Innovation starts with fundamental research, but only governments can support it. The timelines are too long, the risks too high, and potential benefits too widely spread for private firms to invest in fundamental research. Further, there will always be public priorities that make public investments in research essential: recent examples include vaccine development and global pandemics, the clean energy transition, and growing income inequality.

And research starts with people. The bedrock of any country’s successful innovation strategy is the development of scientific talent and support for fundamental research. Hence, Canada’s investments in research funding, research infrastructure, and graduate and postdoctoral fellowships must keep pace with other countries. The CHIPS and Science Act doubles the annual budget of the U.S.’s National Science Foundation to US$19-billion within five years. Canada’s support for fundamental research must catch up to international levels, or we’ll risk another brain drain.

At the same time, investment in market-oriented research and development by private firms is critically important. Private-sector investment leverages the research of our universities and turns discovery into new products and new companies that create employment and prosperity. Canadian companies have chronically underinvested in R&D, so much so that we rank last among G7 countries in dollars spent. While there are many structural reasons for this, the net result is that chronic underinvestment creates a deficit in both industry readiness and the risk capital needed to recognize outstanding ideas from our universities that could be transformative in the marketplace.

This year’s federal budget committed $1-billion to a new Innovation and Investment Agency to support innovation in high-tech and traditional sectors. Until the details of this new agency are revealed, however, the jury is out about whether it will have the mandate and leadership needed to “fix” our innovation deficit.

Government, academia and the private sector are all essential partners in a robust innovation ecosystem. But turning this partnership into reality will require both political and private-sector leadership. Leadership to invest for the long term, to take risks, and to understand that Canada’s historic advantage of abundant natural resources, traditional manufacturing industries and ability to trade relatively freely with the world’s largest economy is gradually slipping away.
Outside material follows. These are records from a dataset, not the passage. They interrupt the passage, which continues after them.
(** Reading a reply of version 1 refines the model of SecureMessages: it succeeds,
    fails and panics when the model does and gives what the model gives, but for
    documents with a null where the package keeps a pointer, of which none is read. *)
Theorem reply_reading_refines m skip :
  tm_Protocol m = TransportV1 →
  alike (λ a b, abs_any a = Some b) (reply_of_transport m skip) (shared_reply_of_transport m skip) ∨
  null_reply m ∧ is_ok (reply_of_transport m skip) = false.
Proof.
  intros HV. destruct (v1.sreply_Unmarshal (tm_Data m) v1.empty_sreply) as [[s|]|] eqn:Es.
  - destruct (decide (v1.h_Protocol s = SecureReplyV1)) as [Ev|Ev].
    2:{ left. apply reply_reading_alike; [done|congruence|]. intros ? ? [= <-]%(eq_trans (eq_sym Es)); done. }
    destruct (v1.reply_Unmarshal (v1.h_MessageBody s) v1.empty_reply) as [q|] eqn:Eq.
    2:{ left. apply reply_reading_alike; [done|congruence|]. intros ? ? [= <-]%(eq_trans (eq_sym Es)). congruence. }
    destruct (v1.p_Envelope q) as [e|] eqn:Ee.
    + left. apply reply_reading_alike; [done|congruence|]. intros ? ? [= <-]%(eq_trans (eq_sym Es)). congruence.
    + right. split; [right; by exists s, q|by eapply null_reply_fails].
  - right. split; [by left|by apply null_secure_reply_fails].
  - left. apply reply_reading_alike; [done|congruence|]. intros. congruence.
Qed.

(** ** Requests *)

Context `{HS : !RequestSchemas}.

(** A secure request in which the envelope of the request is a null. *)
Definition null_envelope (sr : v1.SecureRequest) : Prop :=
  ∃ q, v1.request_Unmarshal (v1.s_MessageBody sr) v1.bare_request = Some q ∧ v1.q_Envelope q = None.

Definition null_request (m : TransportMessage) : Prop :=
  ∃ s, v1.srequest_Unmarshal (tm_Data m) v1.empty_srequest = Some (Some s) ∧ null_envelope s.

Definition shared_request_of_transport (m : TransportMessage) (skipvalidate : bool) : res Request :=
  sreq ← NewSecureRequestFromTransport m skipvalidate;
  req ← SecureMessages.NewRequestFromSecureRequest sreq;
  CopyFederationData m req.

(** The protocols and schemas that a request passes before its envelope is looked at. *)
Definition reaches_envelope (m : TransportMessage) : Prop :=
  BackingTechnology = SecurityTechnologyX509 ∧ schemaValidate SecureRequestV1 (tm_Data m) = Some [] ∧
  ∀ s, v1.srequest_Unmarshal (tm_Data m) v1.empty_srequest = Some (Some s) →
    v1.s_Protocol s = SecureRequestV1 ∧ schemaValidate RequestV1 (v1.s_MessageBody s) = Some [].

Lemma request_alike sr : ¬ null_envelope sr →
  alike (λ a b, abs_request a = Some b) (v1.NewRequestFromSecureRequest sr) (request_from_secure V1 (abs_srequest sr)).
Proof.
  intros Hn. unfold v1.NewRequestFromSecureRequest, request_from_secure. cbn -[passes_schema v1.bare_request].
  destruct (negb _); [done|].
  pose proof (validate_alike RequestV1 "Request" (v1.s_MessageBody sr)) as Hv.
  unfold v1.request_IsValidJSON.
  destruct (v1.validate _ _ _) as [[]|e|w] eqn:Ev, (passes_schema _ _) as [[]|e'|w']; try done.
  cbn [map_err mbind outcome_bind]. unfold unmarshal_request.
  pose proof (agree_request (v1.s_MessageBody sr) v1.bare_request _ eq_refl eq_refl eq_refl) as Hag.
  change {| rq_Type := V1 |} with (empty_request V1 "" "") in Hag.
  destruct (v1.request_Unmarshal _ _) as [q|] eqn:Eq; [|by rewrite Hag].
  destruct q as [p b [e|]]; [|by destruct Hn; eexists].
  destruct (Hag e _ eq_refl eq_refl) as (-> & H1 & H2). cbn in *. by rewrite H1, H2.
Qed.

(** A request whose envelope is a null is made all the same. *)
Lemma request_of_null sr : null_envelope sr →
  match v1.NewRequestFromSecureRequest sr with Ok r => v1.q_Envelope r = None | Err _ => True | Panic _ => False end ∧
  (v1.s_Protocol sr = SecureRequestV1 → schemaValidate RequestV1 (v1.s_MessageBody sr) = Some [] →
   is_ok (v1.NewRequestFromSecureRequest sr) = true).
Proof.
  intros (q & Eq & Ee). unfold v1.NewRequestFromSecureRequest, v1.request_IsValidJSON, v1.validate. rewrite Eq. split.
  - destruct (negb _); [done|]. by destruct (schemaValidate _ _) as [[|]|].
  - intros -> ->. by rewrite String.eqb_refl.
Qed.

Lemma valid_of_null sr : null_envelope sr → IsSecure = true → v1.srequest_Valid sr ≠ Ok true ∧
  (v1.s_Protocol sr = SecureRequestV1 → schemaValidate RequestV1 (v1.s_MessageBody sr) = Some [] → is_panic (v1.srequest_Valid sr) = true).
Proof.
  intros [Hok Hr]%request_of_null Hsec. unfold v1.srequest_Valid. rewrite Hsec. cbn [negb].
  destruct (v1.NewRequestFromSecureRequest sr) as [r|e|w]; [|split; [done|intros H1 H2; by specialize (Hr H1 H2)]|done].
  destruct r as [p b env]. cbn in Hok. by subst env.
Qed.

Lemma copy_to_null_request (m : TransportMessage) (r : v1.Request) :
  v1.q_Envelope r = None → is_panic (CopyFederationData m r) = true.
Proof.
  intros E. destruct (tm_Headers m) as [[rt s b f]|] eqn:Eh.
  2:{ by destruct (copy_needs_headers m r Eh) as [w ->]. }
  unfold CopyFederationData. cbn -[write_federation]. unfold read_view, tm_get. rewrite Eh.
  destruct r as [p bd env]. cbn in E. subst env. by destruct f as [f|].
Qed.

Lemma valid_alike sr : ¬ null_envelope sr → alike eq (v1.srequest_Valid sr) (sr_Valid (abs_srequest sr)).
Proof.
  intros Hn. unfold v1.srequest_Valid, sr_Valid. destruct (negb IsSecure); [done|]. cbn [sr_Type abs_srequest].
  eapply alike_valid_if; [by apply request_alike|]. intros q r Hr.
  destruct q as [p b [e|]]; [|done]. injection Hr as <-. cbn [v1.CallerID v1.in_envelope v1.q_Envelope mbind outcome_bind].
  eapply alike_valid_if; [apply alike_refl|]. intros name ? <-.
  eapply alike_valid_if; [apply alike_refl|]. intros u ? <-.
  cbn [sr_Signature abs_srequest sr_MessageBody sr_Caller].
  destruct (b64_decode (v1.s_Signature sr)) as [sig|]; [|done]. apply alike_refl.
Qed.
Fortunately, Canada has great success stories from which to learn. CIFAR’s early support for Geoffrey Hinton and his colleagues at the University of Toronto kickstarted the worldwide revolution in artificial intelligence, with rapid recognition by both government and industry that talent is key to Canada’s future success in an AI-driven private sector. This led directly to the world’s first national AI strategy – the Pan-Canadian Artificial Intelligence Strategy – which was developed and implemented by CIFAR and funded by the federal government with the objectives of advancing AI research and promoting the uptake of AI across the economy. Five years on, Canada is home to three national AI institutes, nearly 1,000 AI startups, and hundreds of top AI researchers.

Canada’s success in AI has taught us that innovation can flourish when public and private-sector investments complement each other, rather than duplicate them; when government and business are prepared to take risks; and when public funds are strategically deployed to support high-risk, high-reward research and develop the scientific and entrepreneurial talent needed to drive a thriving knowledge economy. Now we need to expand on what we’ve learned from AI as the basis for a comprehensive and ambitious research-and-innovation policy.